(Beginning of DATA EXTRACTS)

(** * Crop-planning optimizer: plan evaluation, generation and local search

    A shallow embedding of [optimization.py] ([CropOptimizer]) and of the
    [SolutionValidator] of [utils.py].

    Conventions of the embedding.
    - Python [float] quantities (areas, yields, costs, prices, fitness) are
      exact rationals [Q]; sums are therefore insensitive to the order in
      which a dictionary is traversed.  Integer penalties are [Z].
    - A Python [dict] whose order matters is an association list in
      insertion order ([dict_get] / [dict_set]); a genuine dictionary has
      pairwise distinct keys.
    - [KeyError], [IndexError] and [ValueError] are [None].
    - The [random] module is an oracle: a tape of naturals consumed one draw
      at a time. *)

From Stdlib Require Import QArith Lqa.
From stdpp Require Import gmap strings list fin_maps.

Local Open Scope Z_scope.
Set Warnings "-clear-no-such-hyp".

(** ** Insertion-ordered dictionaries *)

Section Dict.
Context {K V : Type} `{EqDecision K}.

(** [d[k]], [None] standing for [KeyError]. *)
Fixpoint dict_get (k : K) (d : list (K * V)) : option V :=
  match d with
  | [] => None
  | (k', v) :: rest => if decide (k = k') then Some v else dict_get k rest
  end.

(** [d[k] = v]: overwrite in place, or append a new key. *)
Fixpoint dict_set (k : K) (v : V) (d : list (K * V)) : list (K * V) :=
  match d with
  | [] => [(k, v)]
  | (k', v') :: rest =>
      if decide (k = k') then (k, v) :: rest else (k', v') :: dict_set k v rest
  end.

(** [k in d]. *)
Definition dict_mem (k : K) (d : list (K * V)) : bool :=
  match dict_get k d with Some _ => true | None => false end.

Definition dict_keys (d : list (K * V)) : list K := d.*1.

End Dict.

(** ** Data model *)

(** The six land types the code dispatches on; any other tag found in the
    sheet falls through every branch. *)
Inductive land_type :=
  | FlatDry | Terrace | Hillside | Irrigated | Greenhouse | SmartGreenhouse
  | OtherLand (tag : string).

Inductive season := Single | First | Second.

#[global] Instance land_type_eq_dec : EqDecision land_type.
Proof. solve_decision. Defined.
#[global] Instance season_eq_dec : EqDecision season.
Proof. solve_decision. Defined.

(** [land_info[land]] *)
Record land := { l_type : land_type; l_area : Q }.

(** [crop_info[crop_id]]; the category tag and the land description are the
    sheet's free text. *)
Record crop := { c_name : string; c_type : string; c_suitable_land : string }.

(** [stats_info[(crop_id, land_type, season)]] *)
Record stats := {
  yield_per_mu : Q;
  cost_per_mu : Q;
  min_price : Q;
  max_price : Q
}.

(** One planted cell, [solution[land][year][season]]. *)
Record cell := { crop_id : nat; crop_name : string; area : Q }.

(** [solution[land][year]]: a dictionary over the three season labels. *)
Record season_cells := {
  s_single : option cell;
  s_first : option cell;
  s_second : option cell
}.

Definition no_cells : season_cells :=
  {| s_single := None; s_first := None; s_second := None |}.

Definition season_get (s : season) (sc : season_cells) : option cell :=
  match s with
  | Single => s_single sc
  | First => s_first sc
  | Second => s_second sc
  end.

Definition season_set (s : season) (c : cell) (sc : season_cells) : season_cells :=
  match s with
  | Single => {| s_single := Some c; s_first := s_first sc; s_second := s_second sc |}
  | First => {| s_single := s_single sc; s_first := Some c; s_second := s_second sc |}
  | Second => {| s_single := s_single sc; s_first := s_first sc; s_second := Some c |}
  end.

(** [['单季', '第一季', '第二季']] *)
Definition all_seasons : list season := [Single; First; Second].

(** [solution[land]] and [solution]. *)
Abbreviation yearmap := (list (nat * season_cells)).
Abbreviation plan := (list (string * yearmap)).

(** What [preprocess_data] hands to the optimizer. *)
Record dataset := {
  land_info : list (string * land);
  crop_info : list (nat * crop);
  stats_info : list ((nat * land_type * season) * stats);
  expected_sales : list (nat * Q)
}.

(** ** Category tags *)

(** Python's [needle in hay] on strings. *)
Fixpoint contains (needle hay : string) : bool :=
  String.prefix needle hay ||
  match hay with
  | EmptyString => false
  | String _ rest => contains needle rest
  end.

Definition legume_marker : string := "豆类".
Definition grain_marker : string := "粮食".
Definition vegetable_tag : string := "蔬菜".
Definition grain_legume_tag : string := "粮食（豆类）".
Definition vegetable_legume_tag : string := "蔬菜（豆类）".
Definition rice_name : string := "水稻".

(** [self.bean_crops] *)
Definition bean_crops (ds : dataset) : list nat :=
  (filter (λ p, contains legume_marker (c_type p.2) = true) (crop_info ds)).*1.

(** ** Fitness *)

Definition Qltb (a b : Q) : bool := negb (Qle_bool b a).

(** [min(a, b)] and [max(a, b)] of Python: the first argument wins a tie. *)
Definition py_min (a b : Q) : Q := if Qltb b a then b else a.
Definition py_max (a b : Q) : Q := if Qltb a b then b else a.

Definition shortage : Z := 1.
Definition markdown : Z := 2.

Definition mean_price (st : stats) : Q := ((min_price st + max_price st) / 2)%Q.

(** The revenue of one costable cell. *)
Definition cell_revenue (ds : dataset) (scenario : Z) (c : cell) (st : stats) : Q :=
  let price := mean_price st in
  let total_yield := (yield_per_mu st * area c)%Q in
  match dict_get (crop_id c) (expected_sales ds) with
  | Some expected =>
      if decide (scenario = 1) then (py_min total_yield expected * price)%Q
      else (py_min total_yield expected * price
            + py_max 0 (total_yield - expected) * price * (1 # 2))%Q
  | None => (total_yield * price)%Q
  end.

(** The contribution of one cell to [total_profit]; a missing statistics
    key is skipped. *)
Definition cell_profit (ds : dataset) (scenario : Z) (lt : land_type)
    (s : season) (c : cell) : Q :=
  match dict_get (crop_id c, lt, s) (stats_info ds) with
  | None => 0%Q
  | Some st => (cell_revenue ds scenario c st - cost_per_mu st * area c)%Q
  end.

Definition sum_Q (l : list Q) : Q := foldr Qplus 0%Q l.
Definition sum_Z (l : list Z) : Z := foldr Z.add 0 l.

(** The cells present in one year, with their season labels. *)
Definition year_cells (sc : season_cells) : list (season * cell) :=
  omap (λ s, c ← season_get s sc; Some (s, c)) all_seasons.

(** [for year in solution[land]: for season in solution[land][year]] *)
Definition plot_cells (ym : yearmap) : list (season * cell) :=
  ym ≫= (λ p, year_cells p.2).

(End of DATA EXTRACTS)

[WORK INSTRUCTION]: Using the data above, transcribe the lines that run from the line with "min_price : Q;" to the line with "Abbreviation yearmap := (list", both ends kept, and output nothing else.

[EXERCISE RESPONSE]:
  min_price : Q;
  max_price : Q
}.

(** One planted cell, [solution[land][year][season]]. *)
Record cell := { crop_id : nat; crop_name : string; area : Q }.

(** [solution[land][year]]: a dictionary over the three season labels. *)
Record season_cells := {
  s_single : option cell;
  s_first : option cell;
  s_second : option cell
}.

Definition no_cells : season_cells :=
  {| s_single := None; s_first := None; s_second := None |}.

Definition season_get (s : season) (sc : season_cells) : option cell :=
  match s with
  | Single => s_single sc
  | First => s_first sc
  | Second => s_second sc
  end.

Definition season_set (s : season) (c : cell) (sc : season_cells) : season_cells :=
  match s with
  | Single => {| s_single := Some c; s_first := s_first sc; s_second := s_second sc |}
  | First => {| s_single := s_single sc; s_first := Some c; s_second := s_second sc |}
  | Second => {| s_single := s_single sc; s_first := s_first sc; s_second := Some c |}
  end.

(** [['单季', '第一季', '第二季']] *)
Definition all_seasons : list season := [Single; First; Second].

(** [solution[land]] and [solution]. *)
Abbreviation yearmap := (list (nat * season_cells)).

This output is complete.